ACTION ITEM
For this exercise, please find the lines in the entries that include the word "bits" and copy them.

DATA TO PROCESS
(* ===== verification/Drivers.v ===== *)
(** The kernel module of tools/drivers that gives user mode access to the ARM cycle counter
    (arm-pmu-driver/pmu_el0_cycle_counter.c). The registers of a CPU and the kernel's string
    functions are parameters. *)
From Stdlib Require Import String.
From S2P Require Import Prelude Fmt Uio.

Definition BIT (n : Z) : Z := Z.shiftl 1 n.

Definition E2BIG : Z := 7.
Definition ENOTTY : Z := 25.

Module Pmu.

(** ** Registers *)

Inductive reg : Type :=
| PMINTENCLR_EL1
| PMCNTENSET_EL0
| PMUSERENR_EL0
| PMCR_EL0
| PMCCFILTR_EL0.

(** [msr] and [mrs] on the registers of one CPU. *)
Class Cpu (R : Type) : Type := {
  msr : reg -> Z -> R -> R;
  mrs : reg -> R -> Z;
}.
(** Of the ARM architecture: writing the set register of the counters sets the bits written and
    leaves the others, the user enable register reads back what is written, and each write
    leaves the other of the two alone. *)
Class CpuLaws (R : Type) `{Cpu R} : Prop := {
  cnten_set : forall v r, 0 <= v < 2 ^ 32 -> mrs PMCNTENSET_EL0 (msr PMCNTENSET_EL0 v r) = Z.lor (mrs PMCNTENSET_EL0 r) v;
  cnten_frame : forall g v r, g <> PMCNTENSET_EL0 -> mrs PMCNTENSET_EL0 (msr g v r) = mrs PMCNTENSET_EL0 r;
  userenr_write : forall v r, 0 <= v < 16 -> mrs PMUSERENR_EL0 (msr PMUSERENR_EL0 v r) = v;
  userenr_frame : forall g v r, g <> PMUSERENR_EL0 -> mrs PMUSERENR_EL0 (msr g v r) = mrs PMUSERENR_EL0 r;
}.

Section Counter.
Context {R : Type} `{Cpu R}.

(** [(u64)(1 << 31)]: the [int] is negative and is sign-extended. *)
Definition enable_cycle_counter_el0 (r : R) : R :=
  let r := msr PMINTENCLR_EL1 (u64 (s32 (Z.shiftl 1 31))) r in
  let r := msr PMCNTENSET_EL0 (BIT 31) r in
  let r := msr PMUSERENR_EL0 (Z.lor (BIT 0) (BIT 2)) r in
  let val := mrs PMCR_EL0 r in
  let val := Z.lor val (Z.lor (BIT 0) (BIT 2)) in
  let r := msr PMCR_EL0 val r in
  msr PMCCFILTR_EL0 (BIT 27) r.
Definition disable_cycle_counter_el0 (r : R) : R :=
  let r := msr PMCNTENSET_EL0 (Z.shiftl 0 31) r in
  msr PMUSERENR_EL0 0 r.
(** [on_each_cpu]. *)
Definition on_each_cpu (f : R -> R) (cpus : list R) : list R := map f cpus.

(** Whether user mode may read the counters, and whether the cycle counter counts. *)
Definition user_access (r : R) : bool := negb (Z.land (mrs PMUSERENR_EL0 r) (Z.lor (BIT 0) (BIT 2)) =? 0).
Definition counting (r : R) : bool := Z.testbit (mrs PMCNTENSET_EL0 r) 31.
End Counter.

(** ** The control file *)

(** [kstrtol] with base 0, and [strim]. *)
Class KernelStrings : Type := {
  kstrtol : bytes -> option Z;
  strim : bytes -> bytes;
}.
Class KernelStringsLaws `{KernelStrings} : Prop := {
  kstrtol_decimal : forall n, in_s64 n -> kstrtol (fmt_int n) = Some n;
  strim_word : forall l, Forall (fun c => 33 <= c < 127) l -> strim l = l;
}.

Definition PAGE_SIZE : Z := 4096.

Section File.
Context {R : Type} `{Cpu R} `{KernelStrings}.

(** [pmccntr_show]: the register of the CPU that runs it, and the characters it counts. *)
Definition pmccntr_show (cpu : R) (size : Z) : bytes * Z :=
  let text := str "PMCCNTR=" ++ [48 + (if user_access cpu then 1 else 0); 10] in
  let ret := strlen text in
  (take (Z.to_nat (size - 1)) text, if ret <? size then ret else size).

Definition pmccntr_modify (arg : bytes) (cpus : list R) : Z * list R :=
  match kstrtol arg with
  | None => (- EINVAL, cpus)
  | Some val => (0, on_each_cpu (if negb (val =? 0) then enable_cycle_counter_el0 else disable_cycle_counter_el0) cpus)
  end.

(** [simple_read_from_buffer] at position 0: the bytes copied. *)
Definition simple_read (count : Z) (buf : bytes) : bytes := take (Z.to_nat (Z.min count (strlen buf))) buf.

(** [pmuctl_read]: the bytes the user gets, or a negative code. The one control is shown with
    the user's count, which is then reduced by the length of its text. *)
Definition pmuctl_read (kzalloc_ok : bool) (cpu : R) (count ppos : Z) : Z + bytes :=
  if 0 <? ppos then inr []
  else if PAGE_SIZE <? count then inl (- E2BIG)
  else if negb kzalloc_ok then inl (- ENOMEM)
  else
    let '(text, size) := pmccntr_show cpu count in
    let buf := text ++ replicate (Z.to_nat (size - strlen text)) 0 in
    let count := count - size in
    inr (simple_read count buf).

(** [strsep(&val, "=")]: the text before the delimiter, and after it if there is one. *)
Fixpoint strsep (l : bytes) : bytes * option bytes :=
  match l with
  | [] => ([], None)
  | c :: l' => if c =? 61 then ([], Some l') else let '(name, val) := strsep l' in (c :: name, val)
  end.

(** [pmuctl_write] on the bytes the user passes; [copied] is false when copy_from_user fails.
    A page full of text has no terminator. *)
Definition pmuctl_write (kzalloc_ok copied : bool) (userbuf : bytes) (cpus : list R) : res (Z * list R) :=
  let count := strlen userbuf in
  if PAGE_SIZE <? count then Ok (- E2BIG, cpus)
  else if negb kzalloc_ok then Ok (- ENOMEM, cpus)
  else if negb copied then Ok (- EIO, cpus)
  else
    let buf := userbuf ++ replicate (Z.to_nat (PAGE_SIZE - count)) 0 in
    if negb (existsb (Z.eqb 0) buf) then Err Undefined
    else
      let '(name, val) := strsep (until_zero buf) in
      let name := strim name in
      match val with
      | None => Ok (- EINVAL, cpus)
      | Some val =>
          let val := strim val in
          if bool_decide (name = str "PMCCNTR") then
            let '(ret, cpus) := pmccntr_modify val cpus in
            Ok (if ret =? 0 then count else ret, cpus)
          else Ok (- EINVAL, cpus)
      end.

(** ** ioctl *)

Definition PMUCTL_IOC_MAGIC : Z := 241.
Definition PM_CTL_PMCCNTR : Z := 0.
Definition IOC_WRITE : Z := 1.
Definition IOC_READ : Z := 2.
Definition IOC_TYPE (cmd : Z) : Z := Z.land (Z.shiftr cmd 8) 255.
Definition IOC_SIZE (cmd : Z) : Z := Z.land (Z.shiftr cmd 16) 16383.
Definition IOC_DIR (cmd : Z) : Z := Z.land (Z.shiftr cmd 30) 3.
Definition IOW (type nr size : Z) : Z :=
  Z.lor (Z.shiftl IOC_WRITE 30) (Z.lor (Z.shiftl size 16) (Z.lor (Z.shiftl type 8) nr)).
Definition PMU_IOC_PMCCNTR : Z := IOW PMUCTL_IOC_MAGIC PM_CTL_PMCCNTR 4.

(** [access_ok] of the argument's range; [user] is the [enable] member when it can be copied.
    The test for a write request looks at the type of the command. *)
Definition pmuctl_ioctl (access_ok : Z -> bool) (user : option Z) (cmd : Z) (cpus : list R) : Z * list R :=
  if negb (IOC_TYPE cmd =? PMUCTL_IOC_MAGIC) then (- ENOTTY, cpus)
  else
    let err := if negb (Z.land (IOC_DIR cmd) IOC_READ =? 0) then negb (access_ok (IOC_SIZE cmd))
               else if negb (Z.land (IOC_TYPE cmd) IOC_WRITE =? 0) then negb (access_ok (IOC_SIZE cmd))
               else false in
    if err then (- EFAULT, cpus)
    else if cmd =? PMU_IOC_PMCCNTR then
      match user with
      | None => (- EIO, cpus)
      | Some enable =>
          (0, on_each_cpu (if negb (enable =? 0) then enable_cycle_counter_el0 else disable_cycle_counter_el0) cpus)
      end
    else (- ENOTTY, cpus).

(** [init] and [fini]; [ret] is what misc_register reports. *)
Definition init (ret : Z) (cpus : list R) : Z * list R :=
  if negb (ret =? 0) then (ret, cpus) else (0, on_each_cpu enable_cycle_counter_el0 cpus).
Definition fini (cpus : list R) : list R := on_each_cpu disable_cycle_counter_el0 cpus.
End File.

(** ** What the driver does *)

Section Laws.
Context {R : Type} `{CpuLaws R}.

Lemma enable_spec r : user_access (enable_cycle_counter_el0 r) = true /\ counting (enable_cycle_counter_el0 r) = true.
Proof.
  unfold user_access, counting, enable_cycle_counter_el0. split.
  - rewrite !userenr_frame by discriminate. rewrite userenr_write by (vm_compute; split; congruence). reflexivity.
  - rewrite !cnten_frame by discriminate. rewrite cnten_set by (vm_compute; split; congruence).
    rewrite Z.lor_spec. apply orb_true_r.
Qed.

(** Disabling takes the access of user mode away, but writes zero to the register that sets
    bits, so a counter that counts keeps counting. *)
Lemma disable_spec r :
  user_access (disable_cycle_counter_el0 r) = false /\ counting (disable_cycle_counter_el0 r) = counting r.
Proof.
  unfold user_access, counting, disable_cycle_counter_el0. split.
  - rewrite userenr_write by lia. reflexivity.
  - rewrite cnten_frame by discriminate. rewrite cnten_set by (vm_compute; split; congruence).
    change (Z.shiftl 0 31) with 0. now rewrite Z.lor_0_r.
Qed.

(** After loading and unloading the module the cycle counter of every CPU is still enabled. *)
Theorem unloaded_module_leaves_counter_running (cpus : list R) :
  Forall (fun r => user_access r = false /\ counting r = true) (fini (snd (init 0 cpus))).
Proof.
  unfold init, fini, on_each_cpu. cbn [negb Z.eqb snd]. rewrite map_map, List.Forall_map. apply List.Forall_forall.
  intros r _. destruct (enable_spec r) as [_ Hc]. destruct (disable_spec (enable_cycle_counter_el0 r)) as [Hu Hk].
  now rewrite Hk, Hc.
Qed.

Context `{KernelStringsLaws}.

Lemma strsep_word name rest : 61 ∉ name -> strsep (name ++ 61 :: rest) = (name, Some rest).
Proof.
  intros Hn. induction name as [|c name IH]; cbn [app strsep]; [reflexivity|].
  rewrite (proj2 (Z.eqb_neq c 61)) by set_solver. now rewrite IH by set_solver.
Qed.

Lemma fmt_int_printable n : in_s64 n -> Forall (fun c => 33 <= c < 127) (fmt_int n).
Proof.
  intros Hn. apply List.Forall_forall. intros c Hc. apply list_elem_of_In in Hc.
  apply (fmt_dec_chars 0 n c Hn) in Hc. lia.
Qed.

Lemma control_text_short n : in_s64 n ->
  strlen (str "PMCCNTR=" ++ fmt_int n) < PAGE_SIZE /\ cstr (str "PMCCNTR=" ++ fmt_int n).
Proof.
  intros Hn. split.
  - unfold strlen. rewrite length_app. pose proof (fmt_int_short n Hn). cbn [length str]. unfold PAGE_SIZE. cbn. lia.
  - apply Forall_app. split; [repeat constructor; vm_compute; congruence|].
    eapply List.Forall_impl; [|apply (fmt_int_printable n Hn)]. cbn. lia.
Qed.

(** writing PMCCNTR=n to the control file sets the access of user mode on every CPU, to
    granted exactly when n is not zero, and the file then shows that state; the call reports
    the whole text as written. *)
Theorem control_file_roundtrip n (cpus : list R) :
  in_s64 n ->
  let text := str "PMCCNTR=" ++ fmt_int n in
  exists cpus', pmuctl_write true true text cpus = Ok (strlen text, cpus') /\
    length cpus' = length cpus /\
    Forall (fun r => user_access r = negb (n =? 0) /\
      pmuctl_read true r PAGE_SIZE 0 = inr (str "PMCCNTR=" ++ [if n =? 0 then 48 else 49; 10])) cpus'.
Proof.
  intros Hn text. destruct (control_text_short n Hn) as [Hl Hz]. fold text in Hl, Hz. unfold pmuctl_write.
  rewrite (proj2 (Z.ltb_ge PAGE_SIZE (strlen text))) by lia. cbn [negb].
  replace (Z.to_nat (PAGE_SIZE - strlen text)) with (S (Z.to_nat (PAGE_SIZE - strlen text) - 1)) by lia.
  cbn [replicate]. rewrite existsb_app. cbn [existsb Z.eqb orb]. rewrite orb_true_r. cbn [negb].
  rewrite until_zero_cstr by exact Hz.
  change text with (str "PMCCNTR" ++ 61 :: fmt_int n) at 1.
  rewrite strsep_word by (apply (bool_decide_unpack _); vm_compute; exact I).
  rewrite !strim_word; [|now apply fmt_int_printable|repeat constructor; vm_compute; congruence].
  rewrite bool_decide_true by reflexivity. unfold pmccntr_modify. rewrite kstrtol_decimal by exact Hn.
  eexists. split; [reflexivity|]. split; [apply length_map|]. unfold on_each_cpu. rewrite List.Forall_map.
  apply List.Forall_forall. intros r _. unfold pmuctl_read, pmccntr_show. destruct (n =? 0); cbn [negb].
  - destruct (disable_spec r) as [Hu _]. rewrite Hu. split; reflexivity.
  - destruct (enable_spec r) as [Hu _]. rewrite Hu. split; reflexivity.
Qed.
End Laws.

(** Registers as numbers. *)
Record cpu_regs : Type := mkRegs { cnten : Z; userenr : Z }.
#[export] Instance demo_cpu : Cpu cpu_regs := {
  msr g v r := match g with
               | PMCNTENSET_EL0 => mkRegs (Z.lor (cnten r) v) (userenr r)
               | PMUSERENR_EL0 => mkRegs (cnten r) v
               | _ => r
               end;
  mrs g r := match g with PMCNTENSET_EL0 => cnten r | PMUSERENR_EL0 => userenr r | _ => 0 end;
}.
#[export] Instance demo_cpu_laws : CpuLaws cpu_regs.
Proof. split; intros; try destruct g; try reflexivity; contradiction. Qed.
#[export] Instance demo_strings : KernelStrings := {
  kstrtol := parse_int;
  strim l := l;
}.
#[export] Instance demo_strings_laws : KernelStringsLaws.
Proof. split; [|reflexivity]. intros n Hn. apply parse_fmt_dec. unfold in_s64 in Hn. lia. Qed.

Lemma control_file_roundtrip_witness :
  exists cpus', pmuctl_write true true (str "PMCCNTR=1") [mkRegs 0 0; mkRegs 0 0] = Ok (9, cpus') /\ length cpus' = 2%nat /\
    Forall (fun r => user_access r = true /\ pmuctl_read true r PAGE_SIZE 0 = inr (str "PMCCNTR=1" ++ [10])) cpus'.
Proof. apply (control_file_roundtrip 1 [mkRegs 0 0; mkRegs 0 0]). unfold in_s64. lia. Defined.

(** A reader whose buffer has room for the text, but not for twice its length, gets only a part
    of it: with 12 bytes two characters, with 10 bytes none. *)
Theorem short_reads_lose_text :
  pmuctl_read true (mkRegs 0 5) 12 0 = inr (str "PM") /\ pmuctl_read true (mkRegs 0 5) 10 0 = inr [] /\
  strlen (str "PMCCNTR=1" ++ [10]) = 10.
Proof. vm_compute. repeat split. Qed.
End Pmu.
(** The description the probe function registers. *)
Definition probed_info : uio_info := fill_names (fill_mem dev zero_info).
(** The state after a successful probe: the device is set up on [kb]. *)
Definition probed (r : res Z * pci_state) : Prop :=
  exists a n s, let kb := with_desc k i a n probed_info in
    let m := lowest_free (uio_idr k) (size (uio_idr k)) 0 in
    (i < n)%nat /\ resource_start dev <> 0 /\ r = (Ok 0, mkPci (att (with_irq kb n m probed_info) n i s) [Regions; EnabledDevice; IvshmemInfo] (Some i) true) /\
    set_up kb owner n i m probed_info s.

Lemma ask_step {B} (g : Z -> M pci_state B) (P : res B * pci_state -> Prop) a n f h b :
  (forall r a', P (g r (mkPci (with_desc k i a' n f) h dd b))) -> P ((let* r := kernelM ask in g r) (mkPci (with_desc k i a n f) h dd b)).
Proof.
  intros H. destruct (ask_desc k i a n f) as (r & a' & Ha).
  rewrite (bindM_run _ _ _ _ _ (kernelM_run ask (mkPci (with_desc k i a n f) h dd b) _ _ Ha)). apply H.
Qed.

Definition probe_outcome (r : res Z * pci_state) : Prop := failed r \/ probed r.
Lemma probe_run : probe_outcome (ivshmem_pci_probe owner parent dev (mkPci k [] dd false)).
Proof.
  unfold ivshmem_pci_probe. destruct (kmalloc_run k) as (a & [Hk|Hk]);
    rewrite (bindM_run _ _ _ _ _ (kernelM_run kmalloc (mkPci k [] dd false) _ _ Hk)).
  { left. exists (- ENOMEM). eexists. split; [reflexivity|]. split; [discriminate|]. exists a, (next k). split; [lia|now destruct k]. }
  fold i. rewrite (bindM_run _ _ _ (mkPci (with_desc k i a (S i) zero_info) [] dd false) tt)
    by (unfold kernelM, zoomM, new_info, modifyM, with_desc, i; now destruct k).
  apply (ask_step _ probe_outcome). intros r a0. destruct (r =? 0); cbn [negb].
  2: { left. assert (Hi : infos k !! i = None) by (apply Hinfos; unfold i; lia).
       rewrite (bindM_run _ _ _ _ _ (kernelM_run _ (mkPci _ [] dd false) _ _ (kfree_desc k i a0 (S i) zero_info Hi))).
       exists (- ENOMEM). eexists. split; [reflexivity|]. split; [discriminate|]. exists a0, (S i). split; [unfold i; lia|reflexivity]. }
  rewrite (bindM_run _ _ _ _ _ (acquire_run IvshmemInfo (mkPci _ [] dd false) ltac:(set_solver))). cbn [set_held kern held drvdata master].
  apply (ask_step _ probe_outcome). intros r' a1. destruct (r' =? 0); cbn [negb]; [|left; apply out_free_run; lia].
  rewrite (bindM_run _ _ _ _ _ (acquire_run EnabledDevice (mkPci _ [IvshmemInfo] dd false) ltac:(set_solver))). cbn [set_held kern held drvdata master].
  apply (ask_step _ probe_outcome). intros r'' a2. destruct (r'' =? 0); cbn [negb]; [|left; apply out_disable_run; lia].
  rewrite (bindM_run _ _ _ _ _ (acquire_run Regions (mkPci _ [EnabledDevice; IvshmemInfo] dd false) ltac:(set_solver))).
  destruct (Z.eqb_spec (resource_start dev) 0) as [_|Hstart]; [left; apply out_unmap_run; lia|].
  set (kb := with_desc k i a2 (S i) probed_info).
  rewrite (bindM_run _ _ _ _ _ (kernelM_run _ (set_held _ (mkPci _ _ _ _)) _ _ (upd_desc k i a2 (S i) zero_info (fill_mem dev)))).
  rewrite (bindM_run _ _ _ (mkPci (with_desc k i a2 (S i) (fill_mem dev zero_info)) [Regions; EnabledDevice; IvshmemInfo] dd true) tt) by reflexivity.
  rewrite (bindM_run _ _ _ _ _ (kernelM_run _ (mkPci _ _ _ _) _ _ (upd_desc k i a2 (S i) (fill_mem dev zero_info) fill_names))).
  change (set_kern _ _) with (mkPci kb [Regions; EnabledDevice; IvshmemInfo] dd true).
  assert (Hn : next kb = S i) by (unfold kb, with_desc; now destruct k).
  destruct (register_run kb owner parent i probed_info) as (ret & k1 & Hr & Hout).
  - unfold kb, with_desc. destruct k. apply lookup_insert_eq.
  - now split.
  - destruct Hfresh. unfold kb, with_desc, i in *. split; destruct k; cbn in *; intros; auto with lia.
  - rewrite (bindM_run _ _ _ _ _ (kernelM_run _ (mkPci kb _ dd _) _ _ Hr)). destruct Hout as [[Hret Hg]|(-> & s & -> & Hsu)].
    + left. rewrite (proj2 (Z.eqb_neq ret 0) Hret). cbn [negb]. destruct (given_back_desc _ _ _ _ _ _ Hg) as (a' & n' & f' & -> & Hn').
      apply out_unmap_run. lia.
    + right. exists a2, (S i), s. rewrite Hn in *. replace (uio_idr kb) with (uio_idr k) in * by (unfold kb, with_desc; now destruct k).
      fold kb. split; [lia|]. split; [exact Hstart|]. split; [reflexivity|exact Hsu].
Qed.
End Probe.

(** What the probe function does with the answers it gets. *)
Abbreviation preports := (reports (fun s => answers (kern s))).

Lemma reports_kernelM {A} (P : A -> Prop) (m : M kernel A) : reports answers P m -> preports P (kernelM m).
Proof.
  intros H s a s'. unfold kernelM, zoomM. destruct (m (kern s)) as [x k'] eqn:E. intros Hr. inversion Hr. subst.
  exact (H _ _ _ E).
Qed.
Lemma quiet_held {A} (m : M pci_state A) : (forall s a s', m s = (Ok a, s') -> kern s' = kern s) -> preports (fun _ => True) m.
Proof. intros H. apply quiet_state. intros s a s' Hr. now rewrite (H _ _ _ Hr). Qed.
Lemma quiet_acquire r : preports (fun _ => True) (acquire r).
Proof. apply quiet_held. intros s a s'. unfold acquire, bindM, getM, definedM. case_bool_decide; cbn; intros Hr; now inversion Hr. Qed.
Lemma quiet_release r : preports (fun _ => True) (release r).
Proof. apply quiet_held. intros s a s'. unfold release, bindM, getM, definedM. case_bool_decide; cbn; intros Hr; now inversion Hr. Qed.
#[local] Hint Resolve quiet_acquire quiet_release reports_kernelM : reports.
Lemma quiet_kfree_info i : preports (fun _ => True) (kernelM (kfree_info i)).
Proof. apply reports_kernelM, reports_after; auto with reports. Qed.
Abbreviation psettles := (settles (fun s => answers (kern s))).
Lemma out_settles i :
  psettles (- ENODEV) (out_free i) /\ psettles (- ENODEV) (out_disable i) /\ psettles (- ENODEV) (out_unmap i).
Proof.
  assert (Hd : preports (fun _ => True) pci_disable_device) by (apply reports_after; [apply quiet_release|]; intros _; quiet_modify).
  unfold out_unmap, out_disable, out_free. auto 12 using settles_after, settles_ret, quiet_release, quiet_kfree_info.
Qed.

RESPONSE AREA
(** Of the ARM architecture: writing the set register of the counters sets the bits written and
    bits, so a counter that counts keeps counting. *)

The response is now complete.